L’Épuisement Physique Spectaculaire : L’exhibition de la fatigue des danseurs, leurs corps en sueur, leurs respirations haletantes, leur épuisement visible sont systématiquement exploités comme marqueurs d’authenticité. Cette esthétique de l’épuisement, censée révéler une vérité corporelle brute, relève en réalité d’un voyeurisme déguisé en profondeur artistique. Le public consomme la souffrance des interprètes comme garantie d’un art « vrai », sans s’interroger sur la vacuité du propos ainsi véhiculé.
La Panoplie des Stéréotypes Genrés : Malgré ses prétentions subversives, l’œuvre bauschienne reproduit ad nauseam les clichés les plus éculés sur les rapports hommes-femmes. Les femmes y sont invariablement victimes, fragiles, hystériques ou séductrices manipulatrices. Les hommes oscillent entre brutalité primitive et faiblesse pathétique. Cette vision binaire et réductrice des identités sexuelles, loin de questionner les stéréotypes, les renforce par leur omniprésence obsessionnelle.
L’Imposture du « Théâtre-Danse » : Ni Théâtre Ni Danse
Le concept de « Tanztheater » dont Bausch se prétend l’inventrice révèle, à l’analyse, sa nature hybride et bâtarde. Incapable de développer un langage chorégraphique autonome, l’esthétique bauschienne se réfugie dans un mélange approximatif qui trahit une double incompétence.
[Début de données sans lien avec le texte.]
(** * Glossy flooding engine (arch/cpu/cc430/glossy.c): a shallow embedding

    The per-node Glossy state machine of [glossy.c] is embedded as functions
    over the global state [g] in a small state-and-trace monad.  Fixed-width
    C integers are values of [Z] with their wrap-around written out, the radio
    and timer drivers appear as a trace of the commands issued to them, and
    everything the code reads from the hardware (timestamps, RSSI, the busy
    flag) is an explicit argument. *)

From Stdlib Require Import ZArith List Bool Lia.
Import ListNotations.
Local Open Scope Z_scope.

(** ** Fixed-width integers *)

Definition u8 (z : Z) : Z := z mod 256.
Definition u16 (z : Z) : Z := z mod 65536.
Definition u32 (z : Z) : Z := z mod 4294967296.
Definition i8 (z : Z) : Z := (z + 128) mod 256 - 128.
Definition i16 (z : Z) : Z := (z + 32768) mod 65536 - 32768.

(** C truth value of an integer. *)
Definition truthy (z : Z) : bool := negb (z =? 0).

(** [n] bytes of a buffer starting at offset [off]; the model holds no
    memory beyond the end of the list and reads 0 there. *)
Definition read_bytes (buf : list Z) (off n : Z) : list Z :=
  map (fun i => nth i buf 0) (seq (Z.to_nat off) (Z.to_nat n)).

(** [memcpy(dst, src, n)] on buffers held as lists: the first [n] bytes of
    [dst] are replaced, the rest is kept. *)
Definition memcpy (dst src : list Z) (n : Z) : list Z :=
  read_bytes src 0 n ++ skipn (Z.to_nat n) dst.

(** ** Platform constants

    [glossy.h], [rf1a.h], [rtimer-ext.h] and [node-id.h] are not part of the
    sources at hand; the constants, compile-time switches and conversion
    macros that [glossy.c] takes from them are the fields of this record. *)

Record platform_t := {
  node_id : Z;
  GLOSSY_CONF_HEADER_BYTE : Z;
  GLOSSY_CONF_PAYLOAD_LEN : Z;
  GLOSSY_MAX_HEADER_LEN : Z;
  GLOSSY_UNKNOWN_N_TX_MAX : Z;
  GLOSSY_UNKNOWN_PAYLOAD_LEN : Z;
  GLOSSY_CONF_ALWAYS_RELAY_CNT : bool;
  GLOSSY_CONF_COLLECT_STATS : bool;
  GLOSSY_CONF_RETRANSMISSION_TIMEOUT : bool;
  GLOSSY_CONF_ALWAYS_SAMPLE_NOISE : bool;
  (* width in bits of rtimer_ext_clock_t *)
  RTIMER_EXT_CLOCK_BITS : Z;
  (* radio timing constants, in ns *)
  TAU1 : Z;
  T2R : Z;
  T_TX_BYTE : Z;
  T_TX_OFFSET : Z;
  NS_TO_RTIMER_EXT_HF : Z -> Z;
  NS_TO_RTIMER_EXT_HF_32 : Z -> Z;
  RTIMER_EXT_HF_LF_RATIO : Z
}.

(** ** Constants of glossy.c *)

Definition SLOT_TIMEOUT_MIN : Z := 2.
Definition SLOT_TIMEOUT_MAX : Z := 2.
Definition TIMEOUT_EXTRA_TICKS : Z := 70.
Definition T_SLOT_TOLERANCE : Z := 10.

Definition GLOSSY_HEADER_BYTE_MASK : Z := 0xe0.
Definition GLOSSY_HEADER_SYNC_MASK : Z := 0x10.
Definition GLOSSY_HEADER_N_TX_MASK : Z := 0x0f.

Definition GET_COMMON_HEADER (pkt_type : Z) : Z :=
  Z.land pkt_type GLOSSY_HEADER_BYTE_MASK.
Definition GET_SYNC (pkt_type : Z) : Z :=
  Z.land pkt_type GLOSSY_HEADER_SYNC_MASK.
Definition GET_N_TX_MAX (pkt_type : Z) : Z :=
  Z.land pkt_type GLOSSY_HEADER_N_TX_MASK.

(** ** Data model *)

Record glossy_header_t := {
  pkt_type : Z;                (* uint8_t *)
  relay_cnt : Z                (* uint8_t *)
}.

Record glossy_stats_t := {
  last_flood_relay_cnt : Z;    (* uint8_t *)
  last_flood_rssi_noise : Z;   (* int8_t *)
  last_flood_rssi_sum : Z;     (* int16_t *)
  last_flood_n_rx_started : Z; (* uint8_t *)
  last_flood_n_rx_fail : Z;    (* uint8_t *)
  already_counted : Z;         (* uint8_t *)
  last_flood_duration : Z;     (* rtimer_ext_clock_t *)
  last_flood_t_to_rx : Z;      (* rtimer_ext_clock_t *)
  pkt_cnt : Z;                 (* uint32_t *)
  pkt_cnt_crcok : Z;           (* uint32_t *)
  flood_cnt : Z;               (* uint32_t *)
  flood_cnt_success : Z;       (* uint32_t *)
  error_cnt : Z                (* uint16_t *)
}.

(** The global [g].  [payload] is the caller's buffer the pointer
    [g.payload] refers to, held by value. *)
Record glossy_state_t := {
  t_ref : Z;                   (* rtimer_ext_clock_t *)
  t_tx_stop : Z;
  t_rx_start : Z;
  t_rx_stop : Z;
  t_tx_start : Z;
  T_slot_sum : Z;              (* rtimer_ext_clock_t *)
  t_timeout : Z;               (* rtimer_ext_clock_t *)
  T_slot_estimated : Z;        (* uint32_t *)
  header : glossy_header_t;
  initiator_id : Z;            (* uint16_t *)
  payload : list Z;            (* uint8_t* *)
  payload_len : Z;             (* uint8_t *)
  n_T_slot : Z;                (* uint8_t *)
  active : Z;                  (* uint8_t *)
  t_ref_updated : Z;           (* uint8_t *)
  header_ok : Z;               (* uint8_t *)
  relay_cnt_last_rx : Z;       (* uint8_t *)
  relay_cnt_last_tx : Z;       (* uint8_t *)
  relay_cnt_t_ref : Z;         (* uint8_t *)
  relay_cnt_timeout : Z;       (* uint8_t *)
  n_rx : Z;                    (* uint8_t *)
  n_tx : Z;                    (* uint8_t *)
  stats : glossy_stats_t
}.

(** Field assignment. *)

Definition set_pkt_type (v : Z) (h : glossy_header_t) : glossy_header_t :=
  Build_glossy_header_t v (relay_cnt h).
Definition set_relay_cnt (v : Z) (h : glossy_header_t) : glossy_header_t :=
  Build_glossy_header_t (pkt_type h) v.

Definition set_last_flood_relay_cnt (v : Z) (s : glossy_stats_t) : glossy_stats_t :=
  Build_glossy_stats_t v (last_flood_rssi_noise s) (last_flood_rssi_sum s)
    (last_flood_n_rx_started s) (last_flood_n_rx_fail s) (already_counted s)
    (last_flood_duration s) (last_flood_t_to_rx s) (pkt_cnt s)
    (pkt_cnt_crcok s) (flood_cnt s) (flood_cnt_success s) (error_cnt s).
Definition set_last_flood_rssi_noise (v : Z) (s : glossy_stats_t) : glossy_stats_t :=
  Build_glossy_stats_t (last_flood_relay_cnt s) v (last_flood_rssi_sum s)
    (last_flood_n_rx_started s) (last_flood_n_rx_fail s) (already_counted s)
    (last_flood_duration s) (last_flood_t_to_rx s) (pkt_cnt s)
    (pkt_cnt_crcok s) (flood_cnt s) (flood_cnt_success s) (error_cnt s).
Definition set_last_flood_rssi_sum (v : Z) (s : glossy_stats_t) : glossy_stats_t :=
  Build_glossy_stats_t (last_flood_relay_cnt s) (last_flood_rssi_noise s) v
    (last_flood_n_rx_started s) (last_flood_n_rx_fail s) (already_counted s)
    (last_flood_duration s) (last_flood_t_to_rx s) (pkt_cnt s)
    (pkt_cnt_crcok s) (flood_cnt s) (flood_cnt_success s) (error_cnt s).
Definition set_last_flood_n_rx_started (v : Z) (s : glossy_stats_t) : glossy_stats_t :=
  Build_glossy_stats_t (last_flood_relay_cnt s) (last_flood_rssi_noise s)
    (last_flood_rssi_sum s) v (last_flood_n_rx_fail s) (already_counted s)
    (last_flood_duration s) (last_flood_t_to_rx s) (pkt_cnt s)
    (pkt_cnt_crcok s) (flood_cnt s) (flood_cnt_success s) (error_cnt s).
Definition set_last_flood_n_rx_fail (v : Z) (s : glossy_stats_t) : glossy_stats_t :=
  Build_glossy_stats_t (last_flood_relay_cnt s) (last_flood_rssi_noise s)
    (last_flood_rssi_sum s) (last_flood_n_rx_started s) v (already_counted
    s) (last_flood_duration s) (last_flood_t_to_rx s) (pkt_cnt s)
    (pkt_cnt_crcok s) (flood_cnt s) (flood_cnt_success s) (error_cnt s).
Definition set_already_counted (v : Z) (s : glossy_stats_t) : glossy_stats_t :=
  Build_glossy_stats_t (last_flood_relay_cnt s) (last_flood_rssi_noise s)
    (last_flood_rssi_sum s) (last_flood_n_rx_started s)
    (last_flood_n_rx_fail s) v (last_flood_duration s) (last_flood_t_to_rx
    s) (pkt_cnt s) (pkt_cnt_crcok s) (flood_cnt s) (flood_cnt_success s)
    (error_cnt s).
Definition set_last_flood_duration (v : Z) (s : glossy_stats_t) : glossy_stats_t :=
  Build_glossy_stats_t (last_flood_relay_cnt s) (last_flood_rssi_noise s)
    (last_flood_rssi_sum s) (last_flood_n_rx_started s)
    (last_flood_n_rx_fail s) (already_counted s) v (last_flood_t_to_rx s)
    (pkt_cnt s) (pkt_cnt_crcok s) (flood_cnt s) (flood_cnt_success s)
    (error_cnt s).
Definition set_last_flood_t_to_rx (v : Z) (s : glossy_stats_t) : glossy_stats_t :=
  Build_glossy_stats_t (last_flood_relay_cnt s) (last_flood_rssi_noise s)
    (last_flood_rssi_sum s) (last_flood_n_rx_started s)
    (last_flood_n_rx_fail s) (already_counted s) (last_flood_duration s) v
    (pkt_cnt s) (pkt_cnt_crcok s) (flood_cnt s) (flood_cnt_success s)
    (error_cnt s).
Definition set_pkt_cnt (v : Z) (s : glossy_stats_t) : glossy_stats_t :=
  Build_glossy_stats_t (last_flood_relay_cnt s) (last_flood_rssi_noise s)
    (last_flood_rssi_sum s) (last_flood_n_rx_started s)
    (last_flood_n_rx_fail s) (already_counted s) (last_flood_duration s)
    (last_flood_t_to_rx s) v (pkt_cnt_crcok s) (flood_cnt s)
    (flood_cnt_success s) (error_cnt s).
Definition set_pkt_cnt_crcok (v : Z) (s : glossy_stats_t) : glossy_stats_t :=
  Build_glossy_stats_t (last_flood_relay_cnt s) (last_flood_rssi_noise s)
    (last_flood_rssi_sum s) (last_flood_n_rx_started s)
    (last_flood_n_rx_fail s) (already_counted s) (last_flood_duration s)
    (last_flood_t_to_rx s) (pkt_cnt s) v (flood_cnt s) (flood_cnt_success s)
    (error_cnt s).
Definition set_flood_cnt (v : Z) (s : glossy_stats_t) : glossy_stats_t :=
  Build_glossy_stats_t (last_flood_relay_cnt s) (last_flood_rssi_noise s)
    (last_flood_rssi_sum s) (last_flood_n_rx_started s)
    (last_flood_n_rx_fail s) (already_counted s) (last_flood_duration s)
    (last_flood_t_to_rx s) (pkt_cnt s) (pkt_cnt_crcok s) v
    (flood_cnt_success s) (error_cnt s).
Definition set_flood_cnt_success (v : Z) (s : glossy_stats_t) : glossy_stats_t :=
  Build_glossy_stats_t (last_flood_relay_cnt s) (last_flood_rssi_noise s)
    (last_flood_rssi_sum s) (last_flood_n_rx_started s)
    (last_flood_n_rx_fail s) (already_counted s) (last_flood_duration s)
    (last_flood_t_to_rx s) (pkt_cnt s) (pkt_cnt_crcok s) (flood_cnt s) v
    (error_cnt s).
Definition set_error_cnt (v : Z) (s : glossy_stats_t) : glossy_stats_t :=
  Build_glossy_stats_t (last_flood_relay_cnt s) (last_flood_rssi_noise s)
    (last_flood_rssi_sum s) (last_flood_n_rx_started s)
    (last_flood_n_rx_fail s) (already_counted s) (last_flood_duration s)
    (last_flood_t_to_rx s) (pkt_cnt s) (pkt_cnt_crcok s) (flood_cnt s)
    (flood_cnt_success s) v.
L’Absence de Dramaturgie : Les « pièces » de Bausch ne possèdent aucune structure dramatique cohérente. Elles juxtaposent des séquences arbitraires reliées par le seul fil conducteur de leur ressemblance formelle. Cette absence de construction révèle une incapacité à penser l’œuvre comme totalité signifiante. Le spectateur assiste à une succession de variations sur un même thème obsessionnel, sans progression ni résolution.
La Pauvreté du Vocabulaire Chorégraphique : Contrairement aux grands créateurs de la danse moderne (Graham, Cunningham, Forsythe), Bausch ne développe aucun langage corporel spécifique. Ses danseurs évoluent dans un registre gestuel emprunté au quotidien, sans transfiguration artistique véritable. Cette esthétique du « naturel » masque une indigence technique et une absence de recherche sur le mouvement comme langage autonome.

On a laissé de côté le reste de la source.